The ‘neo-ancient/medieval bestiary’ I sought to write from this rich experience is now complete, a book-length sequence. Its recounting kept adding up: a look at underwater wonders two hours offshore from Port Douglas; the thousands, if not millions of termite palaces in Western Australia and the Northern Territory; the way a museum taxidermist re-ups a young Red Kangaroo from the 1930s with new wire and foam. My mind was blown again and again.
Yet as those poems of the natural world made it to the page mainly during the months after, half a world and an ocean away, stranger things began to happen. In some cases as I wrote, the animals themselves began to speak, among them an emu — hit by a reckless driver in the Outback — back from the dead three times in the book to mull its fate and ours; a koala angered enough at human naiveté to set the record straight, a fiercely unrepentant Crown-of-Thorns starfish defending its reef-destroying hungers. Other points to pin down my species and time travel: Pliny’s first bestiary, his 37-book Historia Naturalis, the annoying smart-ass intrusions of one snarky archangel who in the end only wishes to be a sulphur-crested cockatoo, the human history of Australia including an Indigenous Elder’s advice sometimes getting through my thick head.

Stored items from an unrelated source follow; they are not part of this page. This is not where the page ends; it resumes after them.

(** Instances at different prefixes share no name. *)
Lemma prefixes_disjoint p q x y : validatePrefix p = Ok () → validatePrefix q = Ok () → prefixed p x = prefixed q y → p = q.
Proof.
  unfold validatePrefix. rewrite !res_seq_ok, !throw_if_ok, !bool_decide_eq_false. intros [_ Hp] [_ Hq]. unfold prefixed.
  revert q Hq. induction p as [|c p IH]; intros [|d q] Hq E; [done| | |].
  - injection E as E _. exfalso. apply Hq. rewrite <- E. left.
  - injection E as E _. exfalso. apply Hp. rewrite E. left.
  - injection E as -> E. f_equal. apply IH; [by intros ?; apply Hp; right|by intros ?; apply Hq; right|done].
Qed.
End Instances.

(** ** The places an action names *)

Section Alias.
Context {V : Type}.
Implicit Types (t : transition V).

(** A rewrite of a transition: its new name, the remap and the normalisation of inputs, if any. *)
Definition rewrite_step : Type := jsstr * list (jsstr * place) * option (jsstr → seam).
Fixpoint rewrites t (steps : list rewrite_step) : result compose_error (transition V) :=
  match steps with
  | [] => Ok t
  | (name, remap, norm) :: steps => let* t' := rebuildWithName t name remap norm in rewrites t' steps
  end.
(** Where the steps send a name. *)
Definition sent (steps : list rewrite_step) (x : jsstr) : jsstr := foldl (λ x y, ren y.1.2 x) x steps.

Definition actual_name t (x : jsstr) : jsstr := from_option place_name x (map_get x (placeAlias t)).

(** [t] names the places [s] sent those of [names] to, and its alias says where. *)
Definition tracks (names : list jsstr) (s : jsstr → jsstr) t : Prop := ∀ x, x ∈ names →
  s x ∈ arc_names t ∧ if decide (placeAlias t = []) then s x = x else ∃ q, map_get x (placeAlias t) = Some q ∧ place_name q = s x.

Lemma recorded remap ps acc x : map_get x (foldl (record_place remap) acc ps) =
  match map_get x acc with Some q => Some q | None => remap_place remap <$> js_find (λ p, bool_decide (place_name p = x)) ps end.
Proof.
  revert acc. induction ps as [|p ps IH]; intros acc; cbn [foldl]; [by destruct (map_get x acc)|]. rewrite IH. unfold record_place at 1. unfold js_find. cbn [list_find].
  destruct (map_get (place_name p) acc) as [q|] eqn:E; [|rewrite map_get_set]; case_bool_decide as Hx.
  - subst. by rewrite E.
  - rewrite decide_False by (intros []). destruct (map_get x acc); [done|]. by destruct (list_find _ ps) as [[]|].
  - subst. rewrite !decide_True by done. rewrite E. done.
  - rewrite decide_False by congruence. rewrite decide_False by (intros []). destruct (map_get x acc); [done|]. by destruct (list_find _ ps) as [[]|].
Qed.

Lemma declared_arc t x : x ∈ place_name <$> declared_places t ↔ x ∈ arc_names t.
Proof. unfold declared_places, arc_names, arc_places. rewrite !fmap_app, !elem_of_app. tauto. Qed.

Lemma map_get_remapped remap x (m : list (jsstr * place)) : map_get x ((λ y, (y.1, remap_place remap y.2)) <$> m) = remap_place remap <$> map_get x m.
Proof. induction m as [|[k q] m IH]; cbn; [done|]. by case_decide. Qed.

Lemma kept_alias (alias : list (jsstr * place)) : existsb (λ y, negb (bool_decide (place_name y.2 = y.1))) alias = false → ∀ x q, map_get x alias = Some q → place_name q = x.
Proof.
  intros H x q Hq%map_get_elem. destruct (bool_decide (place_name q = x)) eqn:E; [by apply bool_decide_eq_true in E|]. exfalso.
  assert (existsb (λ y, negb (bool_decide (place_name y.2 = y.1))) alias = true); [|congruence]. apply existsb_exists. exists (x, q). split; [by apply list_elem_of_In|]. cbn. by rewrite E.
Qed.

(** *** Normalising inputs keeps their places *)

Definition keyed (m : list (jsstr * in_spec)) : Prop := ∀ k v, (k, v) ∈ m → place_name (in_place v) = k.

Lemma mergeInPair_place a b sm r : mergeInPair a b sm = Ok r → place_name (in_place a) = place_name (in_place b) → place_name (in_place r) = place_name (in_place a).
Proof.
  assert (∀ n p r, map_err InFactory (exactly n p) = Ok r → place_name (in_place r) = place_name p) as K.
  { intros n p r' E. apply map_err_ok in E. unfold exactly in E. case_match; [done|]. by injection E as <-. }
  intros H E. destruct a, b; cbn [mergeInPair summableCount] in H; cbn in E; repeat case_match; simplify_eq/=; try done; by apply K in H.
Qed.

Lemma normalize_loop_places seamOf arcs m c r : normalize_loop seamOf arcs m c = Ok r → keyed m → keyed r.1 ∧ ∀ x, x ∈ r.1.*1 ↔ x ∈ m.*1 ∨ x ∈ input_names arcs.
Proof.
  revert m c. induction arcs as [|arc arcs IH]; intros m c; cbn [normalize_loop]; intros H Hm.
  { injection H as <-. split; [done|]. intros x. cbn. split; [by left|]. by intros [?|?%not_elem_of_nil]. }
  unfold input_names. rewrite fmap_cons. destruct (map_get (place_name (in_place arc)) m) as [prior|] eqn:E.
  - apply res_bind_ok in H as (mg & Em & H). pose proof (map_get_elem _ _ _ E) as Hp. apply Hm in Hp as Hp'. apply IH in H as [H1 H2].
    + split; [done|]. intros x. rewrite H2, elem_of_map_set_keys, elem_of_cons. apply (list_elem_of_fmap_2 fst) in Hp. cbn in Hp. naive_solver.
    + intros k v [[-> ->]|Hv]%map_set_entries; [|by apply Hm]. rewrite <- Hp'. eapply mergeInPair_place; [done|]. by rewrite Hp'.
  - apply IH in H as [H1 H2]; [|intros k v [[-> ->]|Hv]%map_set_entries; [done|by apply Hm]]. split; [done|]. intros x. rewrite H2, elem_of_map_set_keys, elem_of_cons. naive_solver.
Qed.

Lemma normalize_places seamOf arcs arcs' : normalizeInputArcs seamOf arcs = Ok arcs' → ∀ x, x ∈ input_names arcs → x ∈ input_names arcs'.
Proof.
  unfold normalizeInputArcs. case_match; [by intros [= <-]|]. intros ((m & c) & Hl & E)%res_bind_ok x Hx. cbn in E. injection E as <-. destruct c; [|done].
  apply normalize_loop_places in Hl as [Hk Hm]; [|by intros ?? ?%not_elem_of_nil]. cbn in *.
  assert (x ∈ m.*1) as ([k v] & -> & Hv)%list_elem_of_fmap by (apply Hm; by right). unfold input_names. rewrite <- list_fmap_compose. apply list_elem_of_fmap. exists (k, v). split; [|done].
  cbn. symmetry. by apply Hk.
Qed.

Lemma rebuilt_arc t name remap norm t' x : rebuildWithName t name remap norm = Ok t' → x ∈ arc_names t → ren remap x ∈ arc_names t'.
Proof.
  intros (inputs & Hin & _ & ->)%rebuild_inv Hx. set (f := remap_place remap) in *.
  set (t1 := built (rebuild_builder t name remap (map_in f <$> inputSpecs t) (map_out f <$> outputSpec t))).
  assert (ren remap x ∈ arc_names t1) as H1.
  { apply (arc_names_image f (ren remap) name t t1); [apply remap_name|by constructor|]. by apply list_elem_of_fmap_2. }
  revert H1. unfold arc_names, arc_places, outputPlaces. cbn. rewrite !fmap_app, !elem_of_app. intros [H1|H1]; [left|by right].
  assert (place_name <$> (in_place <$> (map_in f <$> inputSpecs t)) = input_names (map_in f <$> inputSpecs t)) as E1 by (unfold input_names; by rewrite <- list_fmap_compose).
  assert (place_name <$> (in_place <$> inputs) = input_names inputs) as E2 by (unfold input_names; by rewrite <- list_fmap_compose).
  rewrite E1 in H1. rewrite E2. destruct norm as [seamOf|]; [by eapply normalize_places|by subst].
Qed.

It was scary and thrilling to write these poems; I was stunned by what they unfolded. The me in all of it began to shrink accordingly. I’m not sure how much is diatribe or manifesto in this work but perhaps some of the pieces go back to a universal ache and rage and loss, certainly among the ancient reasons for poetry.
As I wrote through the American fall and winter, friends in Canberra and elsewhere sent me deeply unnerving emails about the great fires that had started shortly after we left at the beginning of August. That is a story best left to Australian poets. But the smoke and heat — and tragedy, both human and animal — haunt these poems regardless. The bushfires’ effect was a worldwide grief. And go well beyond climate change’s roster of what has perished and what has not — yet.

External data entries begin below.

Definition verifyViaNameScg (scale : Z) net (initial : marking_state) (prop : smt_property) (sinkPlaces : list place) (env : list jsstr) (mode : environment_mode)
    (maxClasses : Z) (fragmentMode : fragment_mode) (carrierPlaces mintTransitions : list jsstr) (prioritySemantics : priority_semantics)
    (conditionalSinks : list conditional_sinks) (stops : option (nat → bool)) (reapable late : list jsstr) : result nu_error (option (option nu_outcome)) :=
  let ts := net_transitions net in
  let reapableInNet := set_of (filter (λ n, n ∈ reapable) (t_name <$> ts)) in
  let lifted := set_of (t_name <$> filter (λ t, (bool_decide (t_name t ∈ late) && hasLatestBound (t_timing t)) = true) ts) in
  let none (l : list jsstr) := bool_decide (length l = 0)%nat in
  if none reapableInNet && none lifted then
    verifyNameScg scale net initial prop sinkPlaces env mode maxClasses fragmentMode carrierPlaces mintTransitions prioritySemantics conditionalSinks stops []
  else
    let pruningOff := negb (none reapableInNet) && match prioritySemantics with PriorityConflict => true | PriorityNone => false end in
    let semantics := if none reapableInNet then prioritySemantics else PriorityNone in
    let restsOn := match safetyViolation prop with Some _ => [] | None => reapableInNet end in
    let* relaxed := nu_lift NuRewrite (relaxLate net lifted) in
    let* outcome := verifyNameScg scale relaxed initial prop sinkPlaces env mode maxClasses fragmentMode carrierPlaces mintTransitions semantics conditionalSinks stops restsOn in
    Ok (match outcome with
        | Some (Some out) =>
            match nu_note_of out with
            | NoNote => outcome
            | note => if none lifted then outcome
                      else Some (Some (NuOutcome (nu_verdict_of out) (nu_trace out) (nu_transitions out) (Lateness note lifted pruningOff) (nu_classCount out)))
            end
        | _ => outcome
        end).
End Verify.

Last June I turned 70 years old. I’ve written poems since childhood, such as they are. This oldest and most beloved literary genre still mystifies me. I know less and less what a poem is, why it exists at all, how it should be shaped, what exactly it can discover. I do know you throw away the key every time you sit down to write, and that the new wheel you could invent might crush you in the process.
But it’s an addiction, this losing yourself to the world in the making.
SHE OF THE RESCUE CENTRE ANSWERED
first thing —
Someone is poisoning magpies. Keep the bodies
out of the freezer. We’ll study their livers.
People suck! she said, hanging up. But the Indigenous Elder
could have told me that.
On the wall, a poster. Bogong moths roosting in vacant caves,
loving the cool air. Migrations go haywire in drought.
Another call: someone’s hit a roo.
The joey’s sweet but going crazy on the sunporch.
This afternoon, okay. We’ll come by.
She still could be shaking her head. Bloody drivers.
It’s the glare, she thinks aloud. They could not see to see.
Dickinson wrote nearly exactly that to
nail down a last moment, just after And then
the windows failed …. I can’t tell cause from effect,
one overlay from another.
As for the magpie, its liver surely tried to clear, to strain
the poison. Fast or slow, I bet the bird —
how many? — flew just fine for a while in screechy loops.
Then to fall, to try up again, and failing,
shiny black/white feathers run aground near the roses ….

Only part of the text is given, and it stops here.